Capítulo V - La Llegada.


Capítulo 5: La Llegada.

P
asamos por un estanque, en el que nadaban unas criaturas de ojos saltones, y de un color azul oscuro, bastante vistoso. Vi mi reflejo. Tenía unos once años, lo cual no me hizo gracia en absoluto.
-Tinken...
-¿Sí?
-Yo tengo catorce años. Pero en estos momentos parece que tengo once. ¿Cómo puedo arreglarlo?
-Em... Oye, Tiempo ¿estás ahí?
Creía que era una broma y me iba a echar a reír, pero entonces me di cuenta de su seriedad, y comprendí que de alguna manera, lo de llamar al tiempo iba en serio.
-Hola Victoria.
-¿Hola, Tinken? ¿Por qué me dices hola?
-Soy Tiempo, estoy en el cuerpo del chico. Veo que has sufrido los efectos de mi problema. Has rejuvenecido. Estoy enfermo. Poco a poco mi poder para mantener el orden del tiempo se va agotando. Y hay pocas maneras de solucionarlo. Nunca me había pasado de una forma tan fuerte y peligrosa. No tengo fuerza para controlar el mundo, excepto aquí, donde hay mucha energía, de esa que es comparada con la magia. Tan sólo en el valle mantengo mi poder, y por lo tanto, tan sólo en él el tiempo transcurre con normalidad. Pero si desaparezco, todo el mundo sufrirá ese mal que tú has visto, y antes o después, todos desaparecerán sin remedio.
-¿Y cómo podemos curarte?
-Si lo supiera, probablemente no estaríais aquí.
-Pero... ¿qué vamos a hacer? ¿Por dónde empezamos?
-Estoy en el cuerpo de Tinken para ayudaros cuando pueda, pero eso es algo en lo que no puedo contribuir. Lo siento. Por ahora te devolveré tu verdadera apariencia, de catorce años. Ahora me callaré y me retiraré al interior de la conciencia del joven. Si me necesitáis, llamadme.
Me quedé sorprendida, mientras una sensación creciente de angustia por aquella responsabilidad, invadía mi estómago. Había vuelto mi físico original, pero el problema seguía allí.
-Tinken... –murmuré.
-¿Qué?
-Eres tú, ¿no?
-Sí.
-¿Qué vamos a hacer?
-Seguir el curso del... tiempo –sonrió, como si aquella broma fácil hubiera sido la más ocurrente del mundo. Pero yo no sonreí. No tenía ninguna gana de hacerlo.
Él también estaba perdido. No sabía cuando, cómo, ni por dónde empezar. Me llevó a su poblado. Era extraño. Las casas, construidas de madera y piedras, no parecían las de unos indígenas. Yo pensaba que serían chozas, como las de los indios. Pero se acercaban más a cabañas. Las ventanas, eran agujeros en las paredes, sin ningún tipo de material que las cubriera. El techo, formado por ramas y hojas, tenía forma plana. ¿Allí no llovía? ¿Ni hacía frío? Me di cuenta de que las cosas extrañas empezaban a asombrarme menos que antes. Quizás me estaba acostumbrando.
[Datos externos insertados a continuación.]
(* ===== verification/WorkflowValidationFacts.v ===== *)
(** * What validation promises

    Validation reports no error exactly for the workflows that satisfy
    [workflow_valid], a declarative reading of its checks; the engine finds every
    task, agent, profile and dependency of a workflow that passed; a tool that was
    built is typed and boxed in. *)

From S2P Require Export WorkflowValidation Tasks RunLoop Sample.

(** ** Lists of issues *)

Lemma issue_if_nil b x : issue_if b x = [] <-> b = false.
Proof. by destruct b. Qed.

Lemma app_nil_iff {A} (l k : list A) : l ++ k = [] <-> l = [] /\ k = [].
Proof. split; [apply app_eq_nil|by intros [-> ->]]. Qed.

Lemma flat_map_nil {A B} (f : A -> list B) l : flat_map f l = [] <-> forall x, In x l -> f x = [].
Proof.
  induction l as [|x l IH]; simpl; [by split|]. rewrite app_nil_iff, IH. split.
  - by intros [Hx Hl] y [<-|Hy]; [|apply Hl].
  - intros Hall. split; [by apply Hall; left|]. intros y Hy. by apply Hall; right.
Qed.

Lemma filter_missing_nil ids known `{!Decision (List.filter (fun i => negb (mem_str i known)) ids = [])} :
  bool_decide (List.filter (fun i => negb (mem_str i known)) ids = []) = true
  <-> forall i, In i ids -> In i known.
Proof.
  rewrite bool_decide_eq_true. split.
  - intros Hnil i Hi. apply mem_str_In. destruct (mem_str i known) eqn:Hm; [done|]. exfalso.
    assert (Hin : In i (List.filter (fun i => negb (mem_str i known)) ids)).
    { apply filter_In. by rewrite Hm. }
    by rewrite Hnil in Hin.
  - intros Hall. apply filter_false. intros i Hi. by apply negb_false_iff, mem_str_In, Hall.
Qed.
Sin embargo, había una cosa a la que no me había acostumbrado. Lo habría preferido. Llegamos a su casa. Él entró sonriente y abrazó a una muchacha de cabello largo, rubio y ondulado. Sus ojos miel le observaban de una manera... que me produjo un horrible presentimiento. Era menuda, de nariz recta y sonrisa perfecta, con la piel que caracterizaba a todos los de allí; un poco morena.
-Tinken, te he echado de menos –dijo mientras estrujaba su perfecta cara contra el tórax desnudo de él.
-Y yo a ti Ainka, y yo a ti –respondió mientras acariciaba su perfecto cabello. Desenredado, brillante, sedoso... Miré de reojo uno de mis encrespados rizos, y gruñí. ¿Es que allí, en medio de la nada, tenían champús y suavizantes?
-Am... Victoria, esta es Ainka, mi... Almar... ¿Cómo lo llamarías vosotros? Um... Novia. Sí, es el mejor equivalente.
-Encantada –sonreí sin separar los dientes, pero repitiendo mi ensayada sonrisa falsa. En aquel instante, en el que los celos me invadieron, comprendí que me había vuelto a enamorar. Pero por lo visto, cada vez que me enamoro, me llevo un hachazo de los grandes. Y recordé. Recordé a aquel chico que me había roto el corazón una y otra vez. Recordé su rostro mirando a mi amiga. Recordé su mirada. Y gemí. Se repetía. Todo aquel tormento que parecía acabado, había regresado con fuerza.
-¿Te ocurre algo? –preguntó él, preocupado.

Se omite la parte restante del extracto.